During the course of the investigation my inquiries revealed matters giving rise to concern. In my opinion there is a risk that future deaths could occur unless action is taken. In the circumstances it is my statutory duty to report to you.
The MATTERS OF CONCERN are as follows:
(brief summary of matters of concern)
1) A national care shortage contributed to a situation where a gentleman who was not experiencing a medical emergency, but who required constant supervision for his own safety in view of his cognitive impairment and very high falls risk, could not be cared for anywhere other than in a hospital Emergency Department. If there is not sufficient provision of care, including residential care placements, such that those in similar need do not receive suitable care, then circumstances creating a risk of future deaths will occur or continue to exist in the future, when they are placed in an environment that is not realistically able to provide the constant supervision needed, as occurred in this case.

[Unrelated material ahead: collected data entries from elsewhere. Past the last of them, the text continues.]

(** *** The order *)

Lemma SFleb_units (x y : spec_float) :
  valid_binary x = true -> valid_binary y = true ->
  nonNegative x = true -> nonNegative y = true ->
  (SFleb x y = true <-> units x <= units y).
Proof.
  intros Vx Vy Nx Ny. pose proof TOP_pos as HT.
  destruct x as [sx | sx | | sx mx ex], y as [sy | sy | | sy my ey];
    cbn [nonNegative] in Nx, Ny; try discriminate;
    try (apply negb_true_iff in Nx; subst sx);
    try (apply negb_true_iff in Ny; subst sy);
    try pose proof (units_finite_bounds false mx ex Vx) as Bx;
    try pose proof (units_finite_bounds false my ey Vy) as By;
    unfold SFleb; cbn [SFcompare units] in *;
    try (split; [intros _; lia | reflexivity]);
    try (split; [discriminate | intros; lia]).
  destruct (valid_finite false mx ex Vx) as [Hex _].
  destruct (valid_finite false my ey Vy) as [Hey _].
  destruct (valid_mantissa false mx ex Vx) as [Ux Lx].
  destruct (valid_mantissa false my ey Vy) as [Uy Ly].
  assert (Px : 0 < 2 ^ (ex + 1074)) by (apply pow2_pos; lia).
  assert (Py : 0 < 2 ^ (ey + 1074)) by (apply pow2_pos; lia).
  destruct (Z.compare_spec ex ey) as [E | Hlt | Hgt].
  - subst ey. rewrite Pos.compare_cont_spec. cbn [Pos.switch_Eq].
    destruct (Pos.compare_spec mx my) as [E | Hm | Hm].
    + subst my. split; [intros _; lia | reflexivity].
    + split; [intros _; nia | reflexivity].
    + split; [discriminate | intros; nia].
  - split; [intros _ | reflexivity].
    specialize (Ly ltac:(lia)).
    replace (ey + 1074) with (ey - ex - 1 + (1 + (ex + 1074))) by lia.
    rewrite (Z.pow_add_r 2 (ey - ex - 1) (1 + (ex + 1074))),
      (Z.pow_add_r 2 1 (ex + 1074)) by lia.
    assert (0 < 2 ^ (ey - ex - 1)) by (apply pow2_pos; lia).
    change (2 ^ 53) with (2 * 2 ^ 52) in Ux. change (2 ^ 1) with 2.
    assert (0 < 2 ^ 52) by (apply pow2_pos; lia).
    set (A := 2 ^ (ex + 1074)) in *. set (B := 2 ^ (ey - ex - 1)) in *.
    set (c := 2 ^ 52) in *.
    assert (S1 : Z.pos mx * A <= 2 * c * A) by nia.
    assert (S2 : 2 * c * A <= Z.pos my * (2 * A)) by nia.
    assert (S3 : Z.pos my * (2 * A) <= Z.pos my * (B * (2 * A))) by nia.
    lia.
  - split; [discriminate | intros Hle; exfalso].
    specialize (Lx ltac:(lia)).
    replace (ex + 1074) with (ex - ey - 1 + (1 + (ey + 1074))) in Hle
      by lia.
    rewrite (Z.pow_add_r 2 (ex - ey - 1) (1 + (ey + 1074))),
      (Z.pow_add_r 2 1 (ey + 1074)) in Hle by lia.
    assert (0 < 2 ^ (ex - ey - 1)) by (apply pow2_pos; lia).
    change (2 ^ 53) with (2 * 2 ^ 52) in Uy. change (2 ^ 1) with 2 in Hle.
    assert (0 < 2 ^ 52) by (apply pow2_pos; lia).
    set (A := 2 ^ (ey + 1074)) in *. set (B := 2 ^ (ex - ey - 1)) in *.
    set (c := 2 ^ 52) in *.
    assert (S1 : Z.pos my * A < 2 * c * A) by nia.
    assert (S2 : 2 * c * A <= Z.pos mx * (2 * A)) by nia.
    assert (S3 : Z.pos mx * (2 * A) <= Z.pos mx * (B * (2 * A))) by nia.
    lia.
Qed.

End Binary64Compare.

Section Binary64Addition.
Import Binary64Units.

Lemma round53_zero : round53 0 = 0.
Proof. reflexivity. Qed.

(** A valid number is its own rounding. *)
Lemma roundUnits_fixed (x : spec_float) :
  valid_binary x = true -> nonNegative x = true ->
  roundUnits (units x) = units x.
Proof.
  intros V Nn. pose proof TOP_pos as HT. unfold roundUnits.
  destruct x as [s | s | | s m e]; cbn [units nonNegative] in *;
    try discriminate.
  - destruct (Z.leb_spec TOP 0); [lia |]. rewrite round53_zero. lia.
  - rewrite Z.leb_refl. reflexivity.
  - pose proof (units_finite_bounds s m e V) as B. cbn [units] in B.
    destruct (valid_finite s m e V) as [He [Hd Hn]].
    destruct (Z.leb_spec TOP (Z.pos m * 2 ^ (e + 1074))); [lia |].
    assert (E : round53 (Z.pos m * 2 ^ (e + 1074))
                = Z.pos m * 2 ^ (e + 1074)).
    { unfold round53. cbv zeta. rewrite log2_units by lia.
      destruct (Z.leb_spec (Z.pos (digits2_pos m) + (e + 1074)) 53);
        [reflexivity |].
      rewrite Hn by lia.
      replace (53 + (e + 1074) - 53) with (e + 1074) by lia.
      rewrite nearestEven_exact by lia. reflexivity. }
    rewrite E. lia.
Qed.

Lemma shl_align_units (mx : positive) (ex ez : Z) :
  -1074 <= ez <= ex ->
  Z.pos (fst (shl_align mx ex ez)) * 2 ^ (ez + 1074)
  = Z.pos mx * 2 ^ (ex + 1074).
Proof.
  intros H. unfold shl_align.
  destruct (ez - ex) as [| d | d] eqn:Ed; cbn [fst]; try lia.
  - replace ez with ex by lia. reflexivity.
  - rewrite iter_xO.
    replace (ex + 1074) with (Z.pos d + (ez + 1074)) by lia.
    rewrite (Z.pow_add_r 2 (Z.pos d)) by lia. ring.
Qed.

Lemma round53_top (n : Z) : TOP <= n -> TOP <= round53 n.
Proof.
  intros Hn. pose proof TOP_pos as HT.
  assert (Hlog : 2098 <= Z.log2 n).
  { apply Z.log2_le_pow2; [lia | exact Hn]. }
  pose proof (round53_binade n ltac:(lia) ltac:(lia)) as B.
  assert (TOP <= 2 ^ Z.log2 n)
    by (unfold TOP; apply Z.pow_le_mono_r; lia).
  lia.
Qed.

(** The sum of two non-negative numbers is the rounding of the exact
    sum. *)
Lemma add_units (x y : spec_float) :
  valid_binary x = true -> valid_binary y = true ->
  nonNegative x = true -> nonNegative y = true ->
  nonNegative (SF64add x y) = true
  /\ units (SF64add x y) = roundUnits (units x + units y).
Proof.
  intros Vx Vy Nx Ny.
  destruct x as [sx | sx | | sx mx ex], y as [sy | sy | | sy my ey];
    cbn [nonNegative] in Nx, Ny; try discriminate;
    try (apply negb_true_iff in Nx; subst sx);
    try (apply negb_true_iff in Ny; subst sy);
    pose proof TOP_pos as HT;
    (match goal with
     | |- context [SF64add ?x ?y] =>
         pose proof (units_range x Vx) as Rx;
         pose proof (units_range y Vy) as Ry;
         pose proof (roundUnits_fixed x Vx eq_refl) as Fx;
         pose proof (roundUnits_fixed y Vy eq_refl) as Fy
     end);
    assert (Top : forall n, TOP <= n -> roundUnits n = TOP)
      by (intros n Hn; unfold roundUnits;
          destruct (Z.leb_spec TOP n); [reflexivity | lia]).
  - (* zero + zero *)
    cbn [units] in *. rewrite Z.add_0_r, Fx.
    destruct sx, sy; split; reflexivity.
  - (* zero + infinity *)
    cbn [units] in *. rewrite Z.add_0_l, Fy.
    destruct sx; split; reflexivity.
  - (* zero + finite *)
    cbn [units] in *. rewrite Z.add_0_l, Fy.
    destruct sx; split; reflexivity.
  - (* infinity + zero *)
    cbn [units] in *. rewrite Z.add_0_r, Fx.
    destruct sy; split; reflexivity.
  - (* infinity + infinity *)
    unfold SF64add. cbn [SFadd nonNegative negb units] in *.
    rewrite Top by lia. split; reflexivity.
  - (* infinity + finite *)
    unfold SF64add. cbn [SFadd nonNegative negb units] in *.
    rewrite Top by lia. split; reflexivity.
  - (* finite + zero *)
    cbn [units] in *. rewrite Z.add_0_r, Fx.
    destruct sy; split; reflexivity.
  - (* finite + infinity *)
    unfold SF64add. cbn [SFadd nonNegative negb units] in *.
    rewrite Top by lia. split; reflexivity.
  - (* finite + finite *)
    destruct (valid_finite false mx ex Vx) as [Hex _].
    destruct (valid_finite false my ey Vy) as [Hey _].
    unfold SF64add. cbn [SFadd cond_Zopp]. cbv zeta.
    set (ez := Z.min ex ey).
    pose proof (shl_align_units mx ex ez ltac:(unfold ez; lia)) as Ax.
    pose proof (shl_align_units my ey ez ltac:(unfold ez; lia)) as Ay.
    cbn [Z.add binary_normalize].
    destruct (binary_round_value
                (fst (shl_align mx ex ez) + fst (shl_align my ey ez)) ez
                ltac:(unfold ez; lia)) as [Nn Ev].
    split; [exact Nn |]. rewrite Ev.
    rewrite Pos2Z.inj_add, Z.mul_add_distr_r, Ax, Ay.
    cbn [units]. unfold roundUnits.
    destruct (Z.leb_spec TOP (Z.pos mx * 2 ^ (ex + 1074)
                              + Z.pos my * 2 ^ (ey + 1074))) as [H | H];
      [| reflexivity].
    apply round53_top in H. lia.
Qed.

The severe pressures on the hospital, including the Emergency Department, were such that they were experiencing scarcity of resource relative to demand and a severe deficiency of staff. In these circumstances, it was both not possible to provide the care and supervision that Will needed in the Emergency Department, and the scarcity of resource contributed to Will not being transferred sooner to a ward or other more appropriate environment, where Will could receive the constant supervision that would probably have prevented the fall that led to his death. The evidence was that the scarcity of resource experienced was a challenge on the national level, rather than just a particular local issue. If hospitals, including Emergency Departments, do not receive sufficient resource, then circumstances creating a risk of future deaths, due to an inability to provide the required care and / or prompt transfer to an available ward bed or appropriate alternative place, will occur or continue to exist in the future.
|6||ACTION SHOULD BE TAKEN|
In my opinion action should be taken to prevent future deaths and I believe each of you and / or your organisations have the power to take such action.
You are under a duty to respond to this report within 56 days of the date of this report, namely by 15 June 2023. I, the coroner, may extend the period.
Your response must contain details of action taken or proposed to be taken, setting out the timetable for action. Otherwise, you must explain why no action is proposed.
|8||COPIES and PUBLICATION |
I have sent a copy of my report to the Chief Coroner and to the following Interested Persons:
– West Suffolk NHS Foundation Trust
– Norfolk County Council
– Norfolk & Suffolk NHS Foundation Trust
I am also under a duty to send the Chief Coroner a copy of your response.
The Chief Coroner may publish either or both in a complete or redacted or summary form. He may send a copy of this report to any person who he believes may find it useful or of interest. You may make representations to me, the coroner, at the time of your response about the release or the publication of your response by the Chief Coroner.